YOUR INSTRUCTIONS: Using the records below, output the stretch that opens with the line containing "(drop 16 inp) k" and closes with the line containing "cbn [fst snd", exactly and including both lines, with nothing more.

Records excerpted from a collection:
▼
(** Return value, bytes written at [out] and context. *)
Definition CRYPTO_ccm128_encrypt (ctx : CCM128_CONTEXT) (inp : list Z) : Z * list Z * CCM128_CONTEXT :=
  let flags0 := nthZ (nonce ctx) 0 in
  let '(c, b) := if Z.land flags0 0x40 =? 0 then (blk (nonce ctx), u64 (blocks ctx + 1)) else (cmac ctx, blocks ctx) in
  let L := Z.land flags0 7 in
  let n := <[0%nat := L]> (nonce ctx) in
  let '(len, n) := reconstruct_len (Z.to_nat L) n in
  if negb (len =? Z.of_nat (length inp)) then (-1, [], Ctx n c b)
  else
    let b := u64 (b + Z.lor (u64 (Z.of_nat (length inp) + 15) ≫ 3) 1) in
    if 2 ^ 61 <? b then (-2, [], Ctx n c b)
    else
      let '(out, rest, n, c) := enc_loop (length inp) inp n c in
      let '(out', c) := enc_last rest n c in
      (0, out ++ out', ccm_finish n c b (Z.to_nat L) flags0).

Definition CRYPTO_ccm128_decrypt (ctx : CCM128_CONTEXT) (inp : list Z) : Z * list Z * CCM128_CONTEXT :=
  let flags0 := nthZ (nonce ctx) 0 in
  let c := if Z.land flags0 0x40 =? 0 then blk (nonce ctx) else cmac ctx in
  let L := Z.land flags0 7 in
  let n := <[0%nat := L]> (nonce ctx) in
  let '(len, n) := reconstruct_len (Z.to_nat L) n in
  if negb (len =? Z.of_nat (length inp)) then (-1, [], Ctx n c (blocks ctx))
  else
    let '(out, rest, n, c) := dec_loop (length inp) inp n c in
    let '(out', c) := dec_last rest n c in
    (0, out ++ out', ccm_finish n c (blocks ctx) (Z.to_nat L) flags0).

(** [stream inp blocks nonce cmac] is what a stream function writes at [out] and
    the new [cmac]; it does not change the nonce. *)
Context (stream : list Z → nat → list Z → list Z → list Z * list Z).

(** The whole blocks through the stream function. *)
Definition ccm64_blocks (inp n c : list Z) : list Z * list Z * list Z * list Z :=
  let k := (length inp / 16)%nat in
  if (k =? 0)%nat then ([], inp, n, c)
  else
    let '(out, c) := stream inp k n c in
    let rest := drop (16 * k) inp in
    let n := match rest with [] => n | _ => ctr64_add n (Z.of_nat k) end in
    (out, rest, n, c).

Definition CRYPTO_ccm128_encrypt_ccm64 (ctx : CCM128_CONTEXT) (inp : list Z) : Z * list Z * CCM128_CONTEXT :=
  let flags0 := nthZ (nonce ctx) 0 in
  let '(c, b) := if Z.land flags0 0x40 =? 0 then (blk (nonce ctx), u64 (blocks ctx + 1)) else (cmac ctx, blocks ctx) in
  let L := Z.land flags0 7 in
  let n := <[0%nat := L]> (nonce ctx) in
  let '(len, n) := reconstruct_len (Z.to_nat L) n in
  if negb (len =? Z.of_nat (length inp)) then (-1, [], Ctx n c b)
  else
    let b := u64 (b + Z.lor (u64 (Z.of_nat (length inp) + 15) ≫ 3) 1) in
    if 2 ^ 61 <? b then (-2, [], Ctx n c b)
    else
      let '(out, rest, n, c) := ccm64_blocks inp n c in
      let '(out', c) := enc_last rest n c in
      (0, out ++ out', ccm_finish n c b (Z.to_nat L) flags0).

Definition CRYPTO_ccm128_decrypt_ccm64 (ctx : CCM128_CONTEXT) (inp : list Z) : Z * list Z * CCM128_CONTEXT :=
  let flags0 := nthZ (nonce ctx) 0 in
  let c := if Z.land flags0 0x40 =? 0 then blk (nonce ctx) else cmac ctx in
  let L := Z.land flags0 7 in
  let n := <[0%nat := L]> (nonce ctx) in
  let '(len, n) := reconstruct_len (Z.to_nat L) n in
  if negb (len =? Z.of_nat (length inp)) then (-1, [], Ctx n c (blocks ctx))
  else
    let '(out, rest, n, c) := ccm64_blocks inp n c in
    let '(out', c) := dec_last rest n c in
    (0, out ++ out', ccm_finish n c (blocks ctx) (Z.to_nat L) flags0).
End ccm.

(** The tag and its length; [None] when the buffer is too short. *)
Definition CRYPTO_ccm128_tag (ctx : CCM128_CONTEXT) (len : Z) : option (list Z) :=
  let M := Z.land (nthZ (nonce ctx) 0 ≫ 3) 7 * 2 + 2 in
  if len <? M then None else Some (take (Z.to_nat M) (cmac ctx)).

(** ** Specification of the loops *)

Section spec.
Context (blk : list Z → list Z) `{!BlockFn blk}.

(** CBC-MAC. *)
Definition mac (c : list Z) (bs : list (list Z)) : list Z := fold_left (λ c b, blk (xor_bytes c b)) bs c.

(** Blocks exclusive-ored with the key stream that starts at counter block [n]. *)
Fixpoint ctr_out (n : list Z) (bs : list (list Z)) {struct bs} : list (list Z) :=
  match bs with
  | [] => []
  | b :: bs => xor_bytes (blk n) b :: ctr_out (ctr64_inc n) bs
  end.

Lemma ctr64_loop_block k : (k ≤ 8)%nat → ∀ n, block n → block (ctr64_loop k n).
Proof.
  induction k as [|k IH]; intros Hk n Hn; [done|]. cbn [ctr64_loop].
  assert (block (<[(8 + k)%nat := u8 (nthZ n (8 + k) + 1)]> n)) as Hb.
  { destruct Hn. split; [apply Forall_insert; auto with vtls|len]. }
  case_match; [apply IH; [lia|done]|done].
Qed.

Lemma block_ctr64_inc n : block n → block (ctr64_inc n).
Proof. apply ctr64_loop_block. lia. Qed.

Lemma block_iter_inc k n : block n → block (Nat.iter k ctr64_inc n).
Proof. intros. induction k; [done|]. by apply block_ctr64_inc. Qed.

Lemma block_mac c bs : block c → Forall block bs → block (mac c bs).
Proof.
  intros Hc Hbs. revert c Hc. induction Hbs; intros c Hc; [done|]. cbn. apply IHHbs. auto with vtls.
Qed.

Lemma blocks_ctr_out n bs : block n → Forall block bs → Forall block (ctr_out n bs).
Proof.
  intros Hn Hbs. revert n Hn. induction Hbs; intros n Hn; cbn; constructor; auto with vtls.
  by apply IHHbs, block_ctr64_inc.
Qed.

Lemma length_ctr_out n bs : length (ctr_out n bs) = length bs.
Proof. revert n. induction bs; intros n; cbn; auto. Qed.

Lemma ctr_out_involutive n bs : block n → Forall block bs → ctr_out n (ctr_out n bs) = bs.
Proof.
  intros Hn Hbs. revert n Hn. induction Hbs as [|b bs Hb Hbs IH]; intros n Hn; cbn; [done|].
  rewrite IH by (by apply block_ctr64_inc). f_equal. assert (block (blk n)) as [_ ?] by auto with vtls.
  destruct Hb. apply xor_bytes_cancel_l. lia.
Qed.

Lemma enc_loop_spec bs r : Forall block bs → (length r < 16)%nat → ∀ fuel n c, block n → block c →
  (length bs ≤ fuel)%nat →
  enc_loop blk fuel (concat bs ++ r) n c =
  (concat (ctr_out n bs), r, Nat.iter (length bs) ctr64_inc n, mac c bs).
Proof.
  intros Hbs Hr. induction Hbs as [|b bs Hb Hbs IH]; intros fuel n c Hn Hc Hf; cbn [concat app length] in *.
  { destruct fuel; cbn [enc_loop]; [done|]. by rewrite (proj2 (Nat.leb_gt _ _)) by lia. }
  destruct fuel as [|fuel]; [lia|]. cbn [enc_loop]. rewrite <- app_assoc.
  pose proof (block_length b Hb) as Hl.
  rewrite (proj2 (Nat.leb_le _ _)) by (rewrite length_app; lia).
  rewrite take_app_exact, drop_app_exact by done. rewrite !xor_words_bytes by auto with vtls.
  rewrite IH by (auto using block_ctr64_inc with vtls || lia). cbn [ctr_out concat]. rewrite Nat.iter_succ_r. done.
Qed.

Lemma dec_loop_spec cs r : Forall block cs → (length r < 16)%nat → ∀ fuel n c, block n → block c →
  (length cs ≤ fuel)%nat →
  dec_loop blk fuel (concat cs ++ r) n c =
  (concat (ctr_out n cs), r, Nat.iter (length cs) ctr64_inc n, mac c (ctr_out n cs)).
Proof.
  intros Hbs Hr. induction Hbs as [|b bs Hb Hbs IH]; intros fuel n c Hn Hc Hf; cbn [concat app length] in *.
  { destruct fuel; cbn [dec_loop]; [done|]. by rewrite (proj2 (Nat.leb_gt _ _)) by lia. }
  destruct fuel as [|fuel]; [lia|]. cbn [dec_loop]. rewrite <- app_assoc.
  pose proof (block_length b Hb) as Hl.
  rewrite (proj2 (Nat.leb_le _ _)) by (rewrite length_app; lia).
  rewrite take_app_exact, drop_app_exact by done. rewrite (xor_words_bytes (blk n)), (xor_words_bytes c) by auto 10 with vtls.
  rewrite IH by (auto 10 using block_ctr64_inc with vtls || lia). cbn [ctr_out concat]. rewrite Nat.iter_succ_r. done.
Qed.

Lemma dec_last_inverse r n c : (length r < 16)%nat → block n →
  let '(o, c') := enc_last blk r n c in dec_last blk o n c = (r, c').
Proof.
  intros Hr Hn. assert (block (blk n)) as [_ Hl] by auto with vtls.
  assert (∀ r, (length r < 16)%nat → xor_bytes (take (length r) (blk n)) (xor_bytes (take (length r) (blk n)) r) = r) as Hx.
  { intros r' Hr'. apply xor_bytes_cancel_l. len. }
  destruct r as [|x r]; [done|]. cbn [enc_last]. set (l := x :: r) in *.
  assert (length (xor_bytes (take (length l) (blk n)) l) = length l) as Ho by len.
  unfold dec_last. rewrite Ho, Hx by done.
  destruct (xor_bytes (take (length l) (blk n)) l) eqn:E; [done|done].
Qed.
▲
▼
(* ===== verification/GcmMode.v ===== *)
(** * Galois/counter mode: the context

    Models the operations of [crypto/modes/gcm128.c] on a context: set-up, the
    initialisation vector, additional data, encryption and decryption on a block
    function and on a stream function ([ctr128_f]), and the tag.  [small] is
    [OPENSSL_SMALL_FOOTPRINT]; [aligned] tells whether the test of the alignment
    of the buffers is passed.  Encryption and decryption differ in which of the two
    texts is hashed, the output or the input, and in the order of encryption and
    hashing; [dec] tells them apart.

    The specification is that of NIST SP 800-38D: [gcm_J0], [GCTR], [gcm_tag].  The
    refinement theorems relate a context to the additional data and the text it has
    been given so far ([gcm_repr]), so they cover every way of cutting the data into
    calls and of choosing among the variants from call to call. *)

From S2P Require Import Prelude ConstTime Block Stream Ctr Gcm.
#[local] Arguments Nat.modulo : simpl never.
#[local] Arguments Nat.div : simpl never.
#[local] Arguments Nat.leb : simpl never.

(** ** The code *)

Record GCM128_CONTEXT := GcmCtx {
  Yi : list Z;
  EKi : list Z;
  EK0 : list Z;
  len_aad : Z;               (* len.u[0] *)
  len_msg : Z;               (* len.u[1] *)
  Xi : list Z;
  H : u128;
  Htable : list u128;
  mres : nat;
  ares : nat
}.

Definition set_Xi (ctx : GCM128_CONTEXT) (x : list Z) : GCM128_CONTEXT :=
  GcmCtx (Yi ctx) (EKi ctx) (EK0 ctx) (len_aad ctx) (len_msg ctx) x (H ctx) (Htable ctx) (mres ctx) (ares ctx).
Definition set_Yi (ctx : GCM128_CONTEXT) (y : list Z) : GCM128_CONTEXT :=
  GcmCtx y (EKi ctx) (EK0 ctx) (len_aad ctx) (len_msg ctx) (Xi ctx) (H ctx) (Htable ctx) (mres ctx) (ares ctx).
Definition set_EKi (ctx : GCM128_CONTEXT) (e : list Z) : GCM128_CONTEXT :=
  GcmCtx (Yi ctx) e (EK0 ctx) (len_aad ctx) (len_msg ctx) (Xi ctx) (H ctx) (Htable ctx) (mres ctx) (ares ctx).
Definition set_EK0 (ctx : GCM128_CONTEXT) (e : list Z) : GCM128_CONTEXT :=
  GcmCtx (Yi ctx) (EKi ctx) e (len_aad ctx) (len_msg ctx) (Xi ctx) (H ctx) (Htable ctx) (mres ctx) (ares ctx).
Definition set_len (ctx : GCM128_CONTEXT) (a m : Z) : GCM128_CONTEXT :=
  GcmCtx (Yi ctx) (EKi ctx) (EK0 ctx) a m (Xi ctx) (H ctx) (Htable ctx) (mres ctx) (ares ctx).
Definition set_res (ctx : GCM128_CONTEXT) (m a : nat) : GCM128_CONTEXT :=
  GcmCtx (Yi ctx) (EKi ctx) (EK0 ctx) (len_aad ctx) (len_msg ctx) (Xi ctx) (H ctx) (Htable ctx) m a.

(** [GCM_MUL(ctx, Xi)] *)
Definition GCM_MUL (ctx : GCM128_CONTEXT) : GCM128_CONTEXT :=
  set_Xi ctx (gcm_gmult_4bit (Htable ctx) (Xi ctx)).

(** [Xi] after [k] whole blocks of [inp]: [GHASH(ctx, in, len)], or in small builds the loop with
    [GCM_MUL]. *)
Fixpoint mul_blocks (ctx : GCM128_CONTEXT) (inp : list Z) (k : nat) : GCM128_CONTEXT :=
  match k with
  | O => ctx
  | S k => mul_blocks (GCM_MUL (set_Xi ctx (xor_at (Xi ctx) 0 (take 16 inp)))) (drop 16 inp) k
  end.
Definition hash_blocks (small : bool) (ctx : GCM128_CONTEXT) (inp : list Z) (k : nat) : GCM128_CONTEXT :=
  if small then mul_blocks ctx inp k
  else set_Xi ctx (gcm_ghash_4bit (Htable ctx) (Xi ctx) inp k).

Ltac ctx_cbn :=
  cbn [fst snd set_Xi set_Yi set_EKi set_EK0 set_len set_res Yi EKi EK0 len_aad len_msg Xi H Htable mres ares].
▲
WRITTEN SOLUTION:
  | S k => mul_blocks (GCM_MUL (set_Xi ctx (xor_at (Xi ctx) 0 (take 16 inp)))) (drop 16 inp) k
  end.
Definition hash_blocks (small : bool) (ctx : GCM128_CONTEXT) (inp : list Z) (k : nat) : GCM128_CONTEXT :=
  if small then mul_blocks ctx inp k
  else set_Xi ctx (gcm_ghash_4bit (Htable ctx) (Xi ctx) inp k).

Ltac ctx_cbn :=
  cbn [fst snd set_Xi set_Yi set_EKi set_EK0 set_len set_res Yi EKi EK0 len_aad len_msg Xi H Htable mres ares].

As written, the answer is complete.